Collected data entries
Lemma bitmap_get_first_set_spec m :
  wf m → bitmap_get_first_set m = Some (least_from (elems m) 0 (n_bits m)).
Proof.
  intros W. unfold bitmap_get_first_set. rewrite last_words by done. pose proof (wf_length m W).
  destruct (room_spec m) as [Hroom _]; [apply W|]. pose proof (wf_bits m W). unfold room in *.
  destruct (find_word_spec (no_words_in_map m) 0 (λ w, negb (w =? 0)) (bitmap m)) as (r & -> & Hr); [lia|].
  cbn [mbind option_bind]. destruct r as [[j w]|].
  - destruct Hr as (Hj & Ew & Hw%negb_true_iff & Hz).
    destruct (first_bit_word (bitmap m) j w Ew) as (k & -> & Hk & Hb & Hlow); [subst; apply W|done|].
    cbn [mbind option_bind]. f_equal.
    assert (He : 64 * Z.of_nat j + k ∈ elems m) by (apply elems_bit; [done|unfold room; lia|done]).
    apply elem_of_elems in He as [He _]. symmetry.
    replace (u32 _) with (64 * Z.of_nat j + k) by (unfold u32; rewrite Z.mod_small; lia).
    apply least_from_found; [lia|set_solver|]. intros i Hi [_ E]%elem_of_elems.
    destruct (decide (i < 64 * Z.of_nat j)); [|rewrite Hlow in E by lia; done].
    specialize (Hz (word_of i) ltac:(unfold word_of; divlia)). apply negb_false_iff, Z.eqb_eq in Hz.
    rewrite bit_word, Hz, Z.bits_0 in E by lia. done.
  - f_equal. symmetry. apply least_from_none. intros i Hi [_ E]%elem_of_elems.
    specialize (Hr (word_of i) ltac:(unfold word_of; divlia)). apply negb_false_iff, Z.eqb_eq in Hr.
    rewrite bit_word, Hr, Z.bits_0 in E by lia. done.
Qed.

Requirement
Starting at the line above that contains "cbn [mbind option_bind]. f_equal.", write out each line exactly until the line that contains "specialize (Hz (word_of" has been written, and stop there.

Exercise result
    cbn [mbind option_bind]. f_equal.
    assert (He : 64 * Z.of_nat j + k ∈ elems m) by (apply elems_bit; [done|unfold room; lia|done]).
    apply elem_of_elems in He as [He _]. symmetry.
    replace (u32 _) with (64 * Z.of_nat j + k) by (unfold u32; rewrite Z.mod_small; lia).
    apply least_from_found; [lia|set_solver|]. intros i Hi [_ E]%elem_of_elems.
    destruct (decide (i < 64 * Z.of_nat j)); [|rewrite Hlow in E by lia; done].
    specialize (Hz (word_of i) ltac:(unfold word_of; divlia)). apply negb_false_iff, Z.eqb_eq in Hz.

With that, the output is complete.